Yes, a lot of friends have been lost along the way, problems of lack of understanding of how fast I have changed have been an issue, most people think it is just pretense, others think it is just self-righteousness, but what can I do or say? I only have a mindset of gratitude now because I understand that for a new life to come into existence, an equal sacrifice of life must be made, as Jesus died on the cross of calvary for us to be given eternal life, so I have chosen to sacrifice my old self to die for the new me to rise in Christ. If I can sacrifice my old ways, things I thought were enjoyment or fun, my old ideas (everything I stood for or believed in are now mere illusions), all the people that I shared the same thought or goals with became strangers, I still love and care for the people in my old life but reality just happened to dawn on me that, this new me, can no longer accommodate the kind of things we did together, or the kind of conversations we had together.
Normal interactions we usually had has now turned into big misunderstandings and arguments, because of conflicts of interest and ideas, I no longer wanted or needed some things that I wanted before. It is nobody’s fault since I don’t know what transformed me so quickly as I can’t even explain it myself, but one thing I am sure about is that God awakened me for a purpose, and that purpose supersedes every other person’s expectation of how I am supposed to walk, talk, think, or act, those were part of the old me who went out of his way to behave how people expected me to act even if I didn’t like it, I am no longer trying to fit in, I am taking a chance with God and making a new path that I am sure I will never regret, the Bible tells me, that path leads to God’s eternal love and bliss. I am willing to risk losing any kind of relationship, or friendship, to serve my purpose for the expansion of God’s true gospel to spread across all nations.
Now I try to act according to the words that are written in the Bible and that is all that matters to me, pleasing God is my primary assignment and I have grown to understand that, in so doing, I now feel very light-hearted, I have his peace, grace, and love, I try to live a life of integrity and dignity in Gods context of these words, I am not perfect but I know that God is still working on me, if you ever knew me before and I wronged you, please forgive me so that God will forgive you too, if I ever hurt you knowingly or unknowingly, please forgive me.

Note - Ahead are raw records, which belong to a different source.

(** * TCP three-way handshake simulator: the handshake engine

    A shallow embedding of the state machine of
    [src/components/TCPHandshakeSimulator.tsx] (the variant with retries) and
    of the simpler variant without the retry loop ([SimpleTCPSimulator]).

    The component keeps its state in React [useState] cells.  A handler such
    as [executeNextStep] is a closure created by one render: every state
    variable it READS is the value of that render (the snapshot), while every
    [setX] it calls WRITES to the store that the next render will show.  The
    embedding keeps the two apart: each handler takes the snapshot [snap] it
    closes over and runs in a state monad over the store.  Updater calls of
    the form [setLogs(prev => ...)] read the store, as React's update queue
    does.

    Numbers: an ISN is an integer; a draw of [Math.random()] is the rational
    value of the double it returns.  The product inside
    [Math.floor(Math.random() * 10000)] is the double product, the exact
    product rounded to 53 significant bits ([Js.times]).  The comparison
    [Math.random() < 0.3] is made with 3/10, which on the draws [k / 2^53]
    that [Math.random()] returns decides as the double behind [0.3] does
    ([threshold_exact_on_grid]).

    Time: a handler is asynchronous, and it is embedded twice.  Run in one
    piece, from its call to its end ([executeNextStep], [applyOp],
    [reachable]), it gives the pages between runs.  Run from one wait to the
    next ([executeNextStepStart], [resume], [rendered]), it gives also the
    pages shown while a run waits for a timer or an animation, on which the
    controls that are not disabled can still be used.  What a handler writes
    between two waits reaches the page together, React batching the updates
    made in one task.  The two embeddings agree: resumed wait by wait a run
    ends in the store that the handler run in one piece gives
    ([executeNextStep_by_waits]).

    Left out of the embedding: the durations of timers and animations (every
    wait ends, the animation always calls its [complete] callback), and the
    wall-clock [id] and [timestamp] of a log entry. *)

From Stdlib Require Import String Ascii ZArith QArith Qround List Lia Bool.
From Stdlib Require Import DecimalString.
Import ListNotations.

Local Open Scope string_scope.
Local Open Scope Z_scope.

(** ** JavaScript helpers *)

Module Js.

(** [String.prototype.toLowerCase] on strings of ASCII characters, the only
    ones the component passes: the letters A-Z are lowered, the other
    characters are left as they are.  The case folding of characters outside
    ASCII is not modelled; [isAscii] marks the strings on which this
    definition is the JavaScript function. *)
Definition lower_ascii (c : ascii) : ascii :=
  let n := nat_of_ascii c in
  if (andb (65 <=? n) (n <=? 90))%nat then ascii_of_nat (n + 32) else c.

Fixpoint toLowerCase (s : string) : string :=
  match s with
  | EmptyString => EmptyString
  | String c r => String (lower_ascii c) (toLowerCase r)
  end.

Fixpoint isAscii (s : string) : bool :=
  match s with
  | EmptyString => true
  | String c r => (nat_of_ascii c <? 128)%nat && isAscii r
  end.

(** Truthiness of an optional number, as tested by [x ? a : b]:
    [undefined] and [0] are falsy. *)
Definition truthy (o : option Z) : bool :=
  match o with
  | Some n => negb (n =? 0)
  | None => false
  end.

(** A number inside a template literal; only integers occur here.  An
    absent field is never rendered, the callers test [truthy] first. *)
Definition show (n : Z) : string := NilZero.string_of_int (Z.to_int n).

(** [a < b] on the rationals standing for the doubles [Math.random()] and
    the literal [0.3]. *)
Definition ltb (a b : Q) : bool := (Qnum a * QDen b <? Qnum b * QDen a)%Z.

(** The double that the literal [0.3] denotes, 5404319552844595 / 2^54, and
    a draw with 53 random bits, [k / 2^53]. *)
Definition double_0_3 : Q := (5404319552844595 # 18014398509481984)%Q.
Definition grid53 (k : Z) : Q := (k # 9007199254740992)%Q.

(** The largest double below 1, [1 - 2^-53]: no draw is above it. *)
Definition maxDraw : Q := (9007199254740991 # 9007199254740992)%Q.

(** *** Double arithmetic

    The quotient [n / d] rounded to the nearest integer, a tie going to the
    even one. *)
Definition roundNearestEven (n d : Z) : Z :=
  let q := n / d in
  let r := n mod d in
  if 2 * r <? d then q
  else if d <? 2 * r then q + 1
  else if Z.even q then q else q + 1.

(** The binary exponent of [n / d] for positive [n] and [d]: the [e] with
    [2^e <= n / d < 2^(e+1)]. *)
Definition exponent (n d : Z) : Z :=
  let e := Z.log2 n - Z.log2 d in
  if (if 0 <=? e then n <? d * 2 ^ e else n * 2 ^ (- e) <? d) then e - 1 else e.

(** The double nearest to a rational: 53 significant bits, round to nearest,
    ties to even.  The exponent range of a double is not modelled; the
    products formed here lie between 0 and 10000. *)
Definition roundDouble (x : Q) : Q :=
  let n := Z.abs (Qnum x) in
  let d := Z.pos (Qden x) in
  if n =? 0 then 0%Q
  else
    let s := 52 - exponent n d in
    let r := if 0 <=? s
             then (roundNearestEven (n * 2 ^ s) d # Z.to_pos (2 ^ s))%Q
             else inject_Z (roundNearestEven n (d * 2 ^ (- s)) * 2 ^ (- s)) in
    if Qnum x <? 0 then (- r)%Q else r.

(** [a * b] on doubles. *)
Definition times (a b : Q) : Q := roundDouble (a * b).

End Js.

(** ** Data model *)

Inductive TCPState := CLOSED | SYN_SENT | SYN_RECEIVED | ESTABLISHED | FAILED.
Inductive ConnectionStatus := idle | connecting | established | failed.
Inductive SimulationMode := mode_auto | mode_step.
Inductive PacketLoss := loss_none | loss_syn | loss_syn_ack | loss_ack | loss_random.
Inductive PacketType := SYN | SYN_ACK | ACK.
Inductive Direction := client_to_server | server_to_client.
Inductive LogType := log_info | log_success | log_error | log_warning.

(** The string literals behind the two unions that the loss oracle compares. *)
Definition PacketLoss_str (p : PacketLoss) : string :=
  match p with
  | loss_none => "none"
  | loss_syn => "syn"
  | loss_syn_ack => "syn-ack"
  | loss_ack => "ack"
  | loss_random => "random"
  end.

Definition PacketType_str (k : PacketType) : string :=
  match k with
  | SYN => "SYN"
  | SYN_ACK => "SYN-ACK"
  | ACK => "ACK"
  end.

Record LogEntry := mkLog { message : string; type : LogType }.

Record PacketAnimation := mkPacket {
  ptype : PacketType;
  seq : option Z;
  ack : option Z;
  direction : Direction
}.

(** The [useState] cells of [TCPHandshakeSimulator]. *)
Record Sim := mkSim {
  clientState : TCPState;
  serverState : TCPState;
  connectionStatus : ConnectionStatus;
  logs : list LogEntry;
  simulationMode : SimulationMode;
  packetLoss : PacketLoss;
  animationSpeed : Z;
  randomizeISN : bool;
  currentStep : Z;
  isSimulating : bool;
  retryCount : Z;
  clientISN : Z;
  serverISN : Z;
  clientSeq : Z;
  serverSeq : Z
}.

(** The store a handler writes to, with what it consumes from outside: the
    values [Math.random()] will return ([draws], of which [drawn] are used)
    and whether [packetRef.current] and [canvasRef.current] are attached. *)
Record World := mkWorld {
  sim : Sim;
  draws : nat -> Q;
  drawn : nat;
  refsAttached : bool
}.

If you have the will, God can come into your life and transform you too, no sinner is too dirty or filthy for God to cleanse, if he can deliver saul who persecuted Christians, what have you done that you think he can’t forgive and cleanse you?
Please take a chance with God, his grace will not wait for you forever, when you die, you run out of grace, which means you will face judgment without true repentance.
Will you be saved if you die or if the trumpet gets blown right now? There is a very real God, and a very real devil, don’t wait until you die to find out.
©F.I.D libraries.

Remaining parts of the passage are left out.